In the records below, find the line containing "intros Hinv Hκ. unfold claimAndStart." and the line containing "destruct (claimShard k"; please repeat exactly the lines from one to the other, both included, and nothing more.

*** Dataset ***

Lemma inv_await {A} busy ex f (op : Store → Store * A) task w :
  Inv (busy + one (reconciles (task None))) ex w →
  (∀ r, reconciles (task r) = reconciles (task None)) →
  store_ok (op (store w)).1 →
  (stopped (mgr w) = false → ∀ k, owner_of k (store w) = Some me → owner_of k (op (store w)).1 = Some me) →
  (∀ r st, advances w (mkWorld (clock w) st (mgr w)) → (f = Works → st = (op (store w)).1 ∧ r = Some (op (store w)).2) →
     (f ≠ Works → r = None) → task_ok (mkWorld (clock w) st (mgr w)) (task r)) →
  Inv busy ex (await f op task w).
Proof.
  intros Hinv Hrec Hst Ho Ht. unfold await, called. destruct (op (store w)) as [st1 a] eqn:Hop. simpl in Hst, Ho.
  set (st2 := if takes_effect f then st1 else store w). set (r := match f with Works => Some a | _ => None end).
  assert (Hst2 : store_ok st2) by (unfold st2; destruct (takes_effect f); [done|apply Hinv]).
  assert (Ho2 : stopped (mgr w) = false → ∀ k, owner_of k (store w) = Some me → owner_of k st2 = Some me)
    by (unfold st2; destruct (takes_effect f); [done|auto]).
  apply inv_wait; [rewrite Hrec; by apply inv_store|]. apply Ht.
  - by split.
  - intros ->. done.
  - unfold r. by destruct f.
Qed.

(** ** Executors *)

Lemma flights_insert l eid x x' : l !! eid = Some x → flights (<[eid := x']> l) = flights l - flying x + flying x'.
Proof.
  revert eid. induction l as [|y l IH]; intros [|eid] Hx; simpl in *; try done; [injection Hx as ->; lia|].
  rewrite IH by done. lia.
Qed.
Lemma flights_room l eid x : l !! eid = Some x → flying x <= flights l.
Proof.
  assert (Hnn : ∀ l, 0 <= flights l) by (clear; induction l as [|y l IH]; simpl; unfold flying in *; lia).
  revert eid. induction l as [|y l IH]; intros [|eid] Hx; simpl in *; try done.
  - injection Hx as ->. specialize (Hnn l). lia.
  - specialize (IH eid Hx). unfold flying in *. lia.
Qed.
Lemma inv_room busy ex w eid x : Inv busy ex w → objects (mgr w) !! eid = Some x → flying x <= inUse (limiter (mgr w)).
Proof. intros [] Hx. rewrite i_slots0. by eapply flights_room. Qed.
Lemma inv_x_ok busy ex w eid x : Inv busy ex w → objects (mgr w) !! eid = Some x → x_ok (clock w) x.
Proof. intros [] Hx. by destruct (i_objects0 eid x Hx). Qed.

Lemma flights_app l x : flights (l ++ [x]) = flights l + flying x.
Proof. induction l as [|y l IH]; simpl; [lia|]. rewrite IH. lia. Qed.

Lemma inv_put busy ex ex' w eid x l st x' :
  Inv busy ex w → objects (mgr w) !! eid = Some x →
  exec_step (clock w) (limiter (mgr w)) (store w) x l st x' →
  armed (executorOptions options) (clock w) x' ∨ ex' = Some eid ∨ (∃ t, t ∈ tasks (mgr w) ∧ loads t = Some eid) →
  (∀ e, ex = Some e → e = eid ∨ ex' = Some e) →
  Inv busy ex' (put_executor eid l st x' w).
Proof.
  intros [] Hx [E1 E2 E3 E4 E5 E6 E7 [E8 E9]] Harm Hex.
  assert (Ha : advances w (put_executor eid l st x' w)).
  { split; simpl; try done; [|by rewrite length_insert]. intros _ k. unfold owned. simpl. by rewrite E9. }
  assert (Hlk : ∀ e y, objects (mgr (put_executor eid l st x' w)) !! e = Some y →
    (e = eid ∧ y = x') ∨ (e ≠ eid ∧ objects (mgr w) !! e = Some y)).
  { intros e y. simpl. intros [(<- & <- & _)|[? ?]]%list_lookup_insert_Some; [by left|by right]. }
  split; simpl; try done.
  - congruence.
  - rewrite (flights_insert _ _ x) by done. lia.
  - rewrite i_limit0 in E5. lia.
  - intros e y [(-> & ->)|[Hne Hy]]%Hlk; [by split|]. destruct (i_objects0 e y Hy) as (H1 & H2). split; [done|].
    destruct H2 as [H2|[H2|H2]]; [by left| |by right; right]. destruct (Hex e H2) as [?|?]; [done|by right; left].
  - destruct i_registry0 as [R1 R2]. split; [done|]. intros k e He. destruct (R2 k e He) as (y & Hy & Hk).
    destruct (decide (e = eid)) as [->|Hne].
    + exists x'. rewrite list_lookup_insert_eq by by eapply lookup_lt_Some. split; [done|congruence].
    + exists y. by rewrite list_lookup_insert_ne.
  - intros e y [(-> & ->)|[Hne Hy]]%Hlk; [|by apply i_retired0]. rewrite E1, E2.
    destruct (i_retired0 eid x Hx) as [H|(H1 & H2)]; [by left|right; split; [done|]].
    destruct H2 as [H2|H2]; [left|by right]. specialize (E7 H1). rewrite H2 in E7. by destruct (inFlight x'); [|simpl in E7; lia].
  - auto.
  - intros Hs y (e & He)%list_elem_of_lookup. unfold owned. simpl. rewrite E9. apply Hlk in He as [(-> & ->)|[Hne Hy]].
    + rewrite E1. by apply (i_owned0 Hs), (list_elem_of_lookup_2 _ eid).
    + by apply (i_owned0 Hs), (list_elem_of_lookup_2 _ e).
  - intros t Hin. apply (task_ok_advances w); auto.
Qed.

Lemma inv_enqueue busy ex w eid job : Inv busy ex w → Inv busy ex (on_executor eid (enqueue (clock w) job) w).
Proof.
  intros Hinv. unfold on_executor. destruct (objects (mgr w) !! eid) as [x|] eqn:Hx; [|done].
  destruct (enqueue_step (executorOptions options) (clock w) job (limiter (mgr w)) (store w) x (inv_x_ok _ _ _ _ _ Hinv Hx)) as [H1 H2].
  eapply inv_put; [exact Hinv|exact Hx|exact H1|by left|]. intros e He. by right.
Qed.

(** A new executor of a shard that is owned *)
Lemma inv_new busy ex w k :
  Inv busy ex w → stopped (mgr w) = false → jm_get k (executors (mgr w)) = None → owned k w →
  let m := mgr w in
  let w' := mkWorld (clock w) (store w)
    (set_executors (jm_set k (length (objects m)) (executors m))
       (set_objects (objects m ++ [new_executor (executorOptions options) k (clock w)]) m)) in
  Inv busy ex w' ∧ advances w w'.
Proof.
  intros [] Hs Hk Ho m w'. subst m. set (x0 := new_executor (executorOptions options) k (clock w) : Exec).
  assert (Ha : advances w w').
  { split; simpl; try done; [rewrite length_app; simpl; lia|]. intros Hs'. congruence. }
  assert (Hlk : ∀ e y, objects (mgr w') !! e = Some y → objects (mgr w) !! e = Some y ∨ (e = length (objects (mgr w)) ∧ y = x0)).
  { intros e y. simpl. intros [[_ Hy]|[He Hy]]%lookup_snoc_Some; [by left|right; split; [exact He|by symmetry]]. }
  split; [|done]. split; simpl; try done.
  - rewrite flights_app. unfold flying, x0, new_executor. simpl. lia.
  - intros e y [Hy|[-> ->]]%Hlk; [by apply i_objects0|]. split; [split; simpl; [done|lia|done]|]. left. by intros _ d ?.
  - destruct i_registry0 as [R1 R2]. split; [by apply jm_ok_set|]. intros k' e. rewrite jm_get_set.
    case_decide as Hkk; [subst k'; intros [= <-]; exists x0|intros He; destruct (R2 k' e He) as (y & Hy & Hky); exists y].
    + by rewrite lookup_app_r, Nat.sub_diag.
    + split; [|done]. by apply lookup_app_l_Some.
  - intros e y [Hy|[-> ->]]%Hlk; [|left; simpl; apply jm_get_set_eq]. destruct (i_retired0 e y Hy) as [H|H]; [left|by right].
    rewrite jm_get_set_ne; [done|]. intros ->. congruence.
  - intros _ y [Hin| ->%list_elem_of_singleton]%elem_of_app; [by apply (i_owned0 Hs)|done].
  - intros t Hin. apply (task_ok_advances w); auto.
  - intros Hr. destruct (i_returned0 Hr) as [? _]. congruence.
Qed.

Lemma inv_startExecutor busy ex f k κ w :
  Inv (busy + one (kont_reconciles κ)) ex w → kont_ok w κ → (stopped (mgr w) = false → owned k w) →
  Inv busy ex (startExecutor f k κ w).
Proof.
  intros Hinv Hκ Ho. unfold startExecutor. cbv zeta.
  destruct (jm_get k (executors (mgr w))) as [eid|] eqn:Hk; [by apply inv_wait|].
  destruct (stopped (mgr w)) eqn:Hs; [by apply inv_wait|].
  destruct (inv_new _ _ _ k Hinv Hs Hk (Ho eq_refl)) as [Hinv' Ha]. cbv zeta in Hinv', Ha.
  apply inv_await; [exact Hinv'|done|apply Hinv'|done|]. intros r st Ha2 _ _. split; simpl.
  - destruct κ; try done. eapply still_owned_advances; [exact Ha2|]. by eapply still_owned_advances.
  - apply lookup_lt_is_Some. rewrite length_app. simpl. lia.
Qed.

Lemma inv_claimAndStart busy ex f k dead κ w :
  Inv (busy + one (kont_reconciles κ)) ex w → kont_ok w κ → Inv busy ex (claimAndStart f k dead κ w).
Proof.
  intros Hinv Hκ. unfold claimAndStart.
  pose proof (claimShard_spec k me dead (maxAdopted options) (store w) (i_store _ _ _ Hinv)) as Hc.
  destruct (claimShard k me dead (maxAdopted options) (store w)) as [st res] eqn:Hcl. destruct Hc as (C1 & C2 & C3).
  apply inv_await; [exact Hinv|done|by rewrite Hcl|rewrite Hcl; intros _ k' Hk'; by apply (C3 k' me); auto|].
  rewrite Hcl. intros r st' Ha Hw Hnw. split; simpl.
  - destruct κ; try done. by eapply still_owned_advances.
  - destruct r as [[r|]|]; try done. intros _. destruct f; [|by specialize (Hnw ltac:(done))..].
    destruct (Hw eq_refl) as [-> [= <-]]. unfold owned. simpl. by apply C2.
Qed.

Lemma inv_ensureOwned busy ex f k κ w :
  Inv (busy + one (kont_reconciles κ)) ex w → kont_ok w κ → Inv busy ex (ensureOwned f k κ w).
Proof.
  intros Hinv Hκ. unfold ensureOwned. destruct (jm_get _ _); [by apply inv_wait|].
  destruct (stopped (mgr w)); [by apply inv_wait|by apply inv_claimAndStart].
Qed.

(** ** Reconciliation and stopping *)

Lemma inv_flags busy ex w f : Inv busy ex w →
  (∀ m, objects (f m) = objects m ∧ executors (f m) = executors m ∧ limiter (f m) = limiter m ∧
        stopped (f m) = stopped m ∧ tasks (f m) = tasks m ∧ stop_returned (f m) = stop_returned m ∧
        rc_started (f m) = rc_started m ∧ rc_done (f m) = rc_done m ∧ (rc_queued m <= rc_queued (f m))%nat) →
  Inv busy ex (on_mgr f w).
Proof.
  intros Hinv Hf. destruct (Hf (mgr w)) as (F1 & F2 & F3 & F4 & F5 & F6 & F7 & F8 & F9).
  eapply (inv_same busy busy ex w); simpl; try done; [|apply Hinv| |by rewrite F6].
  - split; simpl; rewrite ?F4, ?F1, ?F2; unfold idle; simpl; rewrite ?F7, ?F8; done.
  - pose proof (i_chain _ _ _ Hinv). rewrite F7, F8. lia.
Qed.

Lemma inv_scheduleCheck busy ex w : Inv busy ex w → Inv busy ex (scheduleCheck w).
Proof. intros Hinv. by apply inv_flags. Qed.

Lemma inv_reconciled ex w : Inv 1 ex w → Inv 0 ex (reconciled w).
Proof.
  intros Hinv%inv_scheduleCheck. unfold reconciled. generalize dependent (scheduleCheck w). clear w. intros w Hinv.
  pose proof (i_chain _ _ _ Hinv) as Hch.
  eapply (inv_same 1 0 ex w); simpl; try done; [|apply Hinv|lia].
  split; simpl; unfold idle; simpl; try done; lia.
Qed.

Lemma inv_claim_loop ex f rest active w : Inv 1 ex w → Inv 0 ex (claim_loop f rest active w).
Proof.
  intros Hinv. destruct rest as [|s rest]; simpl.
  - apply inv_await; try done; apply Hinv.
  - destruct (stopped (mgr w)); [by apply inv_reconciled|by apply inv_claimAndStart].
Qed.

Lemma inv_resume_loop ex f rest shards active w : Inv 1 ex w → still_owned w rest →
  Inv 0 ex (resume_loop f rest shards active w).
Proof.
  intros Hinv. induction rest as [|s rest IH]; intros Hso; simpl; [by apply inv_claim_loop|].
  assert (Hso' : still_owned w rest) by (intros Hs s' Hin; apply Hso; [done|by right]).
  destruct (stopped (mgr w)) eqn:Hs; [by apply inv_reconciled|].
  destruct (bool_decide (owner s = Some me)) eqn:Ho; simpl; [|by apply IH].
  destruct (negb _); [|by apply IH]. apply bool_decide_eq_true in Ho.
  apply inv_startExecutor; [done|done|]. intros _. apply (Hso Hs s); [by left|done].
Qed.

Lemma inv_stop_wait busy ex w k eid t :
  Inv (busy + one (reconciles t)) ex w → jm_get k (executors (mgr w)) = Some eid → waits_on eid t →
  (match t with Draining _ _ rest => stopping (stopExecutor k w).1 rest | _ => True end) →
  Inv busy ex (wait t (stopExecutor k w).1).
Proof.
  intros [] Hk Hw. destruct i_registry0 as [R1 R2]. destruct (R2 k eid Hk) as (x & Hx & Hxk).
  unfold stopExecutor. rewrite Hk. simpl. unfold on_executor. simpl. rewrite Hx. intros Ht.
  set (x' := stop_executor x).
  destruct (i_objects0 eid x Hx) as [Hok _].
  destruct (stop_step (executorOptions options) (clock w) (store w) (limiter (mgr w)) x Hok) as (S1 & S2 & S3 & S4 & S5 & _).
  fold x' in S1, S2, S3, S4, S5. set (w' := wait t _).
  assert (Hkeys : ∀ j, j ∈ jm_keys (jm_delete k (executors (mgr w))) → j ∈ jm_keys (executors (mgr w))).
  { intros j ((j' & e) & -> & [_ Hin]%list_elem_of_filter)%list_elem_of_fmap. apply list_elem_of_fmap. by exists (j', e). }
  assert (Ha : advances w w') by (split; simpl; try done; by rewrite length_insert).
  assert (Hlk : ∀ e y, objects (mgr w') !! e = Some y → (e = eid ∧ y = x') ∨ (e ≠ eid ∧ objects (mgr w) !! e = Some y)).
  { intros e y. simpl. intros [(<- & <- & _)|[? ?]]%list_lookup_insert_Some; [by left|by right]. }
  assert (Htail : ∀ u, u ∈ tasks (mgr w) → u ∈ tasks (mgr w')) by (intros u Hu; simpl; apply elem_of_app; by left).
  assert (Hself : t ∈ tasks (mgr w')) by (simpl; apply elem_of_app; right; by apply list_elem_of_singleton).
  split; simpl; try done.
  - rewrite (flights_insert _ _ x) by done. unfold flying. rewrite S3. unfold flying in *. lia.
  - intros e y [(-> & ->)|[Hne Hy]]%Hlk; [split; [done|by left]|]. destruct (i_objects0 e y Hy) as (H1 & H2). split; [done|].
    destruct H2 as [H2|[H2|(u & H2 & H3)]]; [by left|by right; left|right; right; exists u; split; [by apply Htail|done]].
  - split; [by apply jm_ok_delete|]. intros j e. rewrite jm_get_delete. case_decide as Hj; [done|]. intros He.
    destruct (R2 j e He) as (y & Hy & Hyk). exists y. rewrite list_lookup_insert_ne; [done|]. intros <-. congruence.
  - intros e y [(-> & ->)|[Hne Hy]]%Hlk; [right; split; [done|]; right; by exists t|].
    destruct (i_retired0 e y Hy) as [H|(H1 & H2)].
    + left. rewrite jm_get_delete. case_decide as Hj; [congruence|done].
    + right. split; [done|]. destruct H2 as [H2|(u & H2 & H3)]; [by left|right; exists u; split; [by apply Htail|done]].
  - intros Hs y (e & He)%list_elem_of_lookup. apply Hlk in He as [(-> & ->)|[Hne Hy]].
    + rewrite S1. by apply (i_owned0 Hs), (list_elem_of_lookup_2 _ eid).
    + by apply (i_owned0 Hs), (list_elem_of_lookup_2 _ e).
  - intros u [Hin| ->%list_elem_of_singleton]%elem_of_app; [by apply (task_ok_advances w); auto|].
    destruct t as [| | | | | | | |eid' rest' ow| |eid' k' rest'|]; try done.
  - rewrite recs_app. lia.
  - intros Hr. destruct (i_returned0 Hr) as (H1 & H2 & H3). by rewrite H3 in Hk.
Qed.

*** End of Dataset ***

Problem solution:
  intros Hinv Hκ. unfold claimAndStart.
  pose proof (claimShard_spec k me dead (maxAdopted options) (store w) (i_store _ _ _ Hinv)) as Hc.
  destruct (claimShard k me dead (maxAdopted options) (store w)) as [st res] eqn:Hcl. destruct Hc as (C1 & C2 & C3).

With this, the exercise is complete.